-- WORK INSTRUCTION --
Which lines run from the line with "End HostTrig." through the line with "Module PipelineConf." in the entries below? Print them exactly, both ends included, and nothing more.

____ THE RECORDS

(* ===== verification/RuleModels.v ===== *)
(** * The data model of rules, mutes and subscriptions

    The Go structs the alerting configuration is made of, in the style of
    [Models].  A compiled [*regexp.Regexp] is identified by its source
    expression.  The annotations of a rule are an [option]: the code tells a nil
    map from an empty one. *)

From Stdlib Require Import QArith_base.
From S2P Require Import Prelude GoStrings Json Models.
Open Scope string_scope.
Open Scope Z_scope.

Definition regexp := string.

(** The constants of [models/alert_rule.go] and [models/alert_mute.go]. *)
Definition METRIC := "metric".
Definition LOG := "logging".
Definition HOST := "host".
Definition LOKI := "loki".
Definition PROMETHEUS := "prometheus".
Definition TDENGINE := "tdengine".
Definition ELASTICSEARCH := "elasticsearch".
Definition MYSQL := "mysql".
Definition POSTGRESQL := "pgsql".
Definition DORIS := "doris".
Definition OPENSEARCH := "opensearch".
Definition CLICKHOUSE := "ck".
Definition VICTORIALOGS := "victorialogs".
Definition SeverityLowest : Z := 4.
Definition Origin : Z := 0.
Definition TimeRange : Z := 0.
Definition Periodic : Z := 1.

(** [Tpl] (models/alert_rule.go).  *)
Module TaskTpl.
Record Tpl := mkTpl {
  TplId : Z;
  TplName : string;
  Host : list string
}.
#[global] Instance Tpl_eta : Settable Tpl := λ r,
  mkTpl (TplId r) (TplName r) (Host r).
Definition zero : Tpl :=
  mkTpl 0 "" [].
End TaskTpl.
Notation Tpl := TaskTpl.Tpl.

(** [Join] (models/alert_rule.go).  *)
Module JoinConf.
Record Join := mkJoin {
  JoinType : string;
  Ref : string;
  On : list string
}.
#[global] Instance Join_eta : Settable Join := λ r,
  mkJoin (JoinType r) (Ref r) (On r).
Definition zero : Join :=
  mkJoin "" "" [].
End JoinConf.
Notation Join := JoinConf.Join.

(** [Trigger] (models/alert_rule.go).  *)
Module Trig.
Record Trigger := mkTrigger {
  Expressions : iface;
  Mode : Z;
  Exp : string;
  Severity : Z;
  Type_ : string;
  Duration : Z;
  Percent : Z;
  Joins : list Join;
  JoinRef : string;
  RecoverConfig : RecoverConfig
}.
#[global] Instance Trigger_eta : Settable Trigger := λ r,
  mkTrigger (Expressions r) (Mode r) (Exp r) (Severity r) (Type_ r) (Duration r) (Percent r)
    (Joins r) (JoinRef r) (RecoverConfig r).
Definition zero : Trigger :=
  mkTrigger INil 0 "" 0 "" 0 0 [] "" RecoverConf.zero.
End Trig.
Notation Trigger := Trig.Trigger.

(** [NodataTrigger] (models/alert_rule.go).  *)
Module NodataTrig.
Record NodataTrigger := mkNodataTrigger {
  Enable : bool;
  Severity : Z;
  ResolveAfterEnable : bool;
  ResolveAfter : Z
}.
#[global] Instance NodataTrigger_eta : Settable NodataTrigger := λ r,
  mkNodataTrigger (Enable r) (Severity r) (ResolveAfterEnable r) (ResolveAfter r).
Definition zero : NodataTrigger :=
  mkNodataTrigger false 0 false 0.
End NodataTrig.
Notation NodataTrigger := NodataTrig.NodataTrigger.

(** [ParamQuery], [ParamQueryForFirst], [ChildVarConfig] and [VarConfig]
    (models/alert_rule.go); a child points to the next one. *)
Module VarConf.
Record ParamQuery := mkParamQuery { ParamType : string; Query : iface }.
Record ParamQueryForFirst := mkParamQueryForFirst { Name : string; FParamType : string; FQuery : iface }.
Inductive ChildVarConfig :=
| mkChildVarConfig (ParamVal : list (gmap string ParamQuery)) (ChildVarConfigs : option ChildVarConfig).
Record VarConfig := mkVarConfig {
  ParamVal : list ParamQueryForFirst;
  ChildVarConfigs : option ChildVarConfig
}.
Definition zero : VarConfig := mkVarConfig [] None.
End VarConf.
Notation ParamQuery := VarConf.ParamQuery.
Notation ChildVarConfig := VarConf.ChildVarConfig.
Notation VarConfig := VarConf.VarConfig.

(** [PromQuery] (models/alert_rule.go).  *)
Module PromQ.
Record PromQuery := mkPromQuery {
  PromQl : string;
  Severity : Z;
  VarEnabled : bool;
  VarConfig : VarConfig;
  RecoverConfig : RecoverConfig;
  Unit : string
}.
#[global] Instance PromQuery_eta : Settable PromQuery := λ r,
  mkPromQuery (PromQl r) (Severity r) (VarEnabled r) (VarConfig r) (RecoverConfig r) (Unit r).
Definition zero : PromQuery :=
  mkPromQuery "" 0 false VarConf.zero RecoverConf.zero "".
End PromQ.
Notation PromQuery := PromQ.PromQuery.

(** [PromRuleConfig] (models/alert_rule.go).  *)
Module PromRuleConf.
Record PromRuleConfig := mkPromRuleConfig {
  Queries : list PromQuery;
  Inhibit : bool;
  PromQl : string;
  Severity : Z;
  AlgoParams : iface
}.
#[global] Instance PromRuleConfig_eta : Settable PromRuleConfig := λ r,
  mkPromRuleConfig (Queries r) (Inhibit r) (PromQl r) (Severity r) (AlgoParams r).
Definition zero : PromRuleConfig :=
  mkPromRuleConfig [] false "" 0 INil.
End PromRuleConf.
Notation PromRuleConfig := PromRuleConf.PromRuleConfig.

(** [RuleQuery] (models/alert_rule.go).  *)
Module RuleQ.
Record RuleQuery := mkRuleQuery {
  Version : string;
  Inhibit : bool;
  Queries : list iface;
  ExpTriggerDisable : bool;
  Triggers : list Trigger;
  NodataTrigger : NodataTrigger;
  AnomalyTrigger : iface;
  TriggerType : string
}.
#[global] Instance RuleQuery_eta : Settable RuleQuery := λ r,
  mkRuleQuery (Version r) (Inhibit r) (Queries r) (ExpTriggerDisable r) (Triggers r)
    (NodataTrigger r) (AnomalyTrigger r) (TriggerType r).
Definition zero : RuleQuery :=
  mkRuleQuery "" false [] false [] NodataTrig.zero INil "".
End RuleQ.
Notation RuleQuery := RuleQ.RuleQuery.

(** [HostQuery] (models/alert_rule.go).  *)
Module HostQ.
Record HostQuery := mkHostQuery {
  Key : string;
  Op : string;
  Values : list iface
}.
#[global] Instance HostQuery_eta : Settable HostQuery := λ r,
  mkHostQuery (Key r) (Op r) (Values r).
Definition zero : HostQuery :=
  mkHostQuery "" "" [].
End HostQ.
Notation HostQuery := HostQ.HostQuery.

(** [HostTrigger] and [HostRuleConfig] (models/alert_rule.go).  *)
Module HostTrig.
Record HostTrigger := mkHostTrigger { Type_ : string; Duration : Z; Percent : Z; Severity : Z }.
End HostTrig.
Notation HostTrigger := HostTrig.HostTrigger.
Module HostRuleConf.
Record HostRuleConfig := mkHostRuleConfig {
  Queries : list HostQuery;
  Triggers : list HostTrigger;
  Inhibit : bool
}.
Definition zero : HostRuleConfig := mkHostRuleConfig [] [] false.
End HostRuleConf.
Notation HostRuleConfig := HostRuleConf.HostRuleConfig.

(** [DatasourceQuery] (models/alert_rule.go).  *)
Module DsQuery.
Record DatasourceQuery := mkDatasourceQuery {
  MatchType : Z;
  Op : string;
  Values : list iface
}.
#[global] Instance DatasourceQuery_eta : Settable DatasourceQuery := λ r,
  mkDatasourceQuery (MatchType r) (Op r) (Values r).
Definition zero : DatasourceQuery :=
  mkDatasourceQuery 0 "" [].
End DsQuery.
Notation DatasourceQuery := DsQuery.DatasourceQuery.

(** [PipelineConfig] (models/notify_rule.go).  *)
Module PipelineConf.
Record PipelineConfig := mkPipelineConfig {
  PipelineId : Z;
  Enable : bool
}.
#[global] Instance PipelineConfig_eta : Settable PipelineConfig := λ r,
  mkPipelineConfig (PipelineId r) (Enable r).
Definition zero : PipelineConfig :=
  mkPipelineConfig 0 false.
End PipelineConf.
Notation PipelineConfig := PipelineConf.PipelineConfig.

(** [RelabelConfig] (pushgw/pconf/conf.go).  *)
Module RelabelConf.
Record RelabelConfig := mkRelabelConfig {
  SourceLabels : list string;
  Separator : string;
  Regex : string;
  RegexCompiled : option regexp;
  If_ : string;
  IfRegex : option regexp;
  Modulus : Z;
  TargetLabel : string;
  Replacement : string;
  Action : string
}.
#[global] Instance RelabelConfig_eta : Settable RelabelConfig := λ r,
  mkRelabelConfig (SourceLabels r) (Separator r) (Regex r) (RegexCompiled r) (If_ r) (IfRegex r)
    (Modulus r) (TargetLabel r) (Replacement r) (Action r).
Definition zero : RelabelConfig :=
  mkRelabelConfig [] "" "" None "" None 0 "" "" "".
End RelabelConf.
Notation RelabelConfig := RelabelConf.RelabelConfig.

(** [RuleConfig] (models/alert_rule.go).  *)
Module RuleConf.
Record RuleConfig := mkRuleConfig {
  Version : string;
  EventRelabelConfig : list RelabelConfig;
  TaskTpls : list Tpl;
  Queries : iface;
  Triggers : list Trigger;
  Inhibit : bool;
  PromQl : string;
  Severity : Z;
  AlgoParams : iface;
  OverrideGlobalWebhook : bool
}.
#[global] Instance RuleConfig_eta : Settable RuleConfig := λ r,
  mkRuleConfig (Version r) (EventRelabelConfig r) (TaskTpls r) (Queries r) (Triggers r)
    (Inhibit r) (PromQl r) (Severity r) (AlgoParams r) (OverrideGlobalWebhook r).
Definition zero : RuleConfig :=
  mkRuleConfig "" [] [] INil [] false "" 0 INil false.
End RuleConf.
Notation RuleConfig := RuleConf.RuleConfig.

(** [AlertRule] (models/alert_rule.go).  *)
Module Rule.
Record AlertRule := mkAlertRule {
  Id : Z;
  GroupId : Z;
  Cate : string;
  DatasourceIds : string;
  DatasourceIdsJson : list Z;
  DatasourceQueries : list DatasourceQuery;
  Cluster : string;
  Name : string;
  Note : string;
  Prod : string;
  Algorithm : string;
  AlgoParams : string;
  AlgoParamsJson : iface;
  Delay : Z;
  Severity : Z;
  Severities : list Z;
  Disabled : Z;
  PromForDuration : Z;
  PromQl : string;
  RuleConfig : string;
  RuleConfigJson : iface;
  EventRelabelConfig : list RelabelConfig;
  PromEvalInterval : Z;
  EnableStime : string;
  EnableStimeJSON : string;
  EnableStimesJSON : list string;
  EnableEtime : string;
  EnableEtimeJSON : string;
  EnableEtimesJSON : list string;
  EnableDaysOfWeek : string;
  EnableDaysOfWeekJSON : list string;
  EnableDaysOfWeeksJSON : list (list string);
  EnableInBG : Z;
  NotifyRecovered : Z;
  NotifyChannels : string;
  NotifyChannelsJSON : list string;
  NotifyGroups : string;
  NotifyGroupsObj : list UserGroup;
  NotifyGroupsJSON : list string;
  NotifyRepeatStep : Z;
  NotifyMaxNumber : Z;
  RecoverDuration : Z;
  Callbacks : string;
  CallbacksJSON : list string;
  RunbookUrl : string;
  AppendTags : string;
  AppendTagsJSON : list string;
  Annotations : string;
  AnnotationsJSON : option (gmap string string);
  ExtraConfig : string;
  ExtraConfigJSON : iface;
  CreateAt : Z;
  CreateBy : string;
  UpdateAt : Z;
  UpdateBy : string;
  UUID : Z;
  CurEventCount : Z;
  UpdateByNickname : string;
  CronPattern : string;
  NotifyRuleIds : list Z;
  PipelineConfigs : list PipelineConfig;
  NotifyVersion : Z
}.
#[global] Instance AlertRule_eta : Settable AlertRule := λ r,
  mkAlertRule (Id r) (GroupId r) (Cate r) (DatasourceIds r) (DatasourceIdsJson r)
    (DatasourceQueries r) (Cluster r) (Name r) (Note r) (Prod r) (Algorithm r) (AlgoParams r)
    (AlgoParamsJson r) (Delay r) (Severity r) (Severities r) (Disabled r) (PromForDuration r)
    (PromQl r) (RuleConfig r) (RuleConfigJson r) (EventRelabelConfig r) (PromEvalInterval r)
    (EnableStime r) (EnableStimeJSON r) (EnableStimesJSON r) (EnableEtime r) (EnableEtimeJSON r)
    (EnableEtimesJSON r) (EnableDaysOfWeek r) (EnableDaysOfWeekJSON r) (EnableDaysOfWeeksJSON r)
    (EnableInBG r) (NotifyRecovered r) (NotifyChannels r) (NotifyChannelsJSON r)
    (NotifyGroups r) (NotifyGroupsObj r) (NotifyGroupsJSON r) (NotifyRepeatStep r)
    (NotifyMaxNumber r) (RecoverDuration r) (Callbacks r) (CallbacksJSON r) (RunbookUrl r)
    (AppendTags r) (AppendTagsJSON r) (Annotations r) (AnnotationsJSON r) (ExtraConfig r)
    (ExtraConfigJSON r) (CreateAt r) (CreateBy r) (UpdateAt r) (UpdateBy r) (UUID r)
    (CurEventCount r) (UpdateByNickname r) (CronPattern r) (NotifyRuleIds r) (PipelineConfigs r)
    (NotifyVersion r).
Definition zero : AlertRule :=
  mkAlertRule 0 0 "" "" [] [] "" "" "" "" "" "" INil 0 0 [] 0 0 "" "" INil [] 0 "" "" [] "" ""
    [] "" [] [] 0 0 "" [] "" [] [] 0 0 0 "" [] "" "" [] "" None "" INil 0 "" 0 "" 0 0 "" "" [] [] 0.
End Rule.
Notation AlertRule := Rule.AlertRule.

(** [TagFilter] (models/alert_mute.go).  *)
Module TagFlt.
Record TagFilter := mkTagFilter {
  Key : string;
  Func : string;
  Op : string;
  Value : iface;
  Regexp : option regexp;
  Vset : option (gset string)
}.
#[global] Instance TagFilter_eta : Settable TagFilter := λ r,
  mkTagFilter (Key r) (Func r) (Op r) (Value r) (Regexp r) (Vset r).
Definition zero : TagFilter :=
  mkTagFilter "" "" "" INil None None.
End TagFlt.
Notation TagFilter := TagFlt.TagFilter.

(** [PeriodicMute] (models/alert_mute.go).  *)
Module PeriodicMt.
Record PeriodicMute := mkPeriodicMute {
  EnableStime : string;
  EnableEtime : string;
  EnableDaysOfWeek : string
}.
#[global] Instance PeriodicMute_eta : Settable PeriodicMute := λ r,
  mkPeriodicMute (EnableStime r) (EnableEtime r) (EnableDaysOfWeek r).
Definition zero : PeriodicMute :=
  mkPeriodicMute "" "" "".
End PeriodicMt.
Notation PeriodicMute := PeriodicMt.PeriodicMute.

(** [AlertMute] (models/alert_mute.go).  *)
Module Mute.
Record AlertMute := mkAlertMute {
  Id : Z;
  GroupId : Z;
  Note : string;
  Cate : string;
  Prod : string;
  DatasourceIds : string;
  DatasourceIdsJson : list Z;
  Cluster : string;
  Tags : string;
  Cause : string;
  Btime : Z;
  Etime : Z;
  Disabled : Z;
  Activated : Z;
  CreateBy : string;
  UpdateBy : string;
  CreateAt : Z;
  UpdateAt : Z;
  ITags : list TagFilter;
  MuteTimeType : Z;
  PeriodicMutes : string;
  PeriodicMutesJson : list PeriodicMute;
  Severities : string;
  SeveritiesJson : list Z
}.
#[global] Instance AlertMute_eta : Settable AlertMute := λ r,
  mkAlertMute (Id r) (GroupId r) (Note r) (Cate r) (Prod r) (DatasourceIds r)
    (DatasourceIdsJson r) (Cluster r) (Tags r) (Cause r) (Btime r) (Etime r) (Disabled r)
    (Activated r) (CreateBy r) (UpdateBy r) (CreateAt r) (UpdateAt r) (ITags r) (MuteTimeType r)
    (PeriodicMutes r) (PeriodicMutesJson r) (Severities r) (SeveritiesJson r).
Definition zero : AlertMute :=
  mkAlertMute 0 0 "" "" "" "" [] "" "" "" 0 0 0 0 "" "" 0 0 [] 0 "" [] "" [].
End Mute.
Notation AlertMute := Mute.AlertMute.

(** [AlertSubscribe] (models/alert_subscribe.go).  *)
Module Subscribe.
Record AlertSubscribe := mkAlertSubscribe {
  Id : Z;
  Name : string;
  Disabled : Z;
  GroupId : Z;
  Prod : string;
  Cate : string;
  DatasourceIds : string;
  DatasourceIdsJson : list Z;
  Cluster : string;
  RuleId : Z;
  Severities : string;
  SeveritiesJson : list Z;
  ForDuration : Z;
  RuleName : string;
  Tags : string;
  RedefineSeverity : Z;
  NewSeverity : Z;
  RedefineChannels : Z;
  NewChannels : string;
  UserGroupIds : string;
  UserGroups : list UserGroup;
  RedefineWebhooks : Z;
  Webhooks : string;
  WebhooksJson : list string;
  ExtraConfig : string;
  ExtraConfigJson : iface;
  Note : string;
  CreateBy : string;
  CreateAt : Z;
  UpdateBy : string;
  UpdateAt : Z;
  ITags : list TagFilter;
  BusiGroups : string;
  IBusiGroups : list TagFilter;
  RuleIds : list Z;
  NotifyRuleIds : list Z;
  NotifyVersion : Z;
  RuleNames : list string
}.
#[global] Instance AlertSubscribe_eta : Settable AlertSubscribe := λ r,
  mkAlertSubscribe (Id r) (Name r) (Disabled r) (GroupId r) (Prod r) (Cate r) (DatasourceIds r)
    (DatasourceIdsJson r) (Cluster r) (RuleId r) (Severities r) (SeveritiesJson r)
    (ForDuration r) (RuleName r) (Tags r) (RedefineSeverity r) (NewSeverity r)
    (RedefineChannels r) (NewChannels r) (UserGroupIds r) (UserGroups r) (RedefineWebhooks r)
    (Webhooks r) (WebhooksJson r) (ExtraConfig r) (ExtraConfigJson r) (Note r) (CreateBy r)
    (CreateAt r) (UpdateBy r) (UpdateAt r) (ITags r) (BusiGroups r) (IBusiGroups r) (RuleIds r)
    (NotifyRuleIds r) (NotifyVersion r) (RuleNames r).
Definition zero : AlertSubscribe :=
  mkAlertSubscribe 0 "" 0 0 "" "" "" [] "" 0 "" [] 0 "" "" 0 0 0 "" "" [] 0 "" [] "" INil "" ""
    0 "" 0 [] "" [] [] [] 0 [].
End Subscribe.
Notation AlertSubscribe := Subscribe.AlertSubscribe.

________

-- COMPLETED TASK --
End HostTrig.
Notation HostTrigger := HostTrig.HostTrigger.
Module HostRuleConf.
Record HostRuleConfig := mkHostRuleConfig {
  Queries : list HostQuery;
  Triggers : list HostTrigger;
  Inhibit : bool
}.
Definition zero : HostRuleConfig := mkHostRuleConfig [] [] false.
End HostRuleConf.
Notation HostRuleConfig := HostRuleConf.HostRuleConfig.

(** [DatasourceQuery] (models/alert_rule.go).  *)
Module DsQuery.
Record DatasourceQuery := mkDatasourceQuery {
  MatchType : Z;
  Op : string;
  Values : list iface
}.
#[global] Instance DatasourceQuery_eta : Settable DatasourceQuery := λ r,
  mkDatasourceQuery (MatchType r) (Op r) (Values r).
Definition zero : DatasourceQuery :=
  mkDatasourceQuery 0 "" [].
End DsQuery.
Notation DatasourceQuery := DsQuery.DatasourceQuery.

(** [PipelineConfig] (models/notify_rule.go).  *)
Module PipelineConf.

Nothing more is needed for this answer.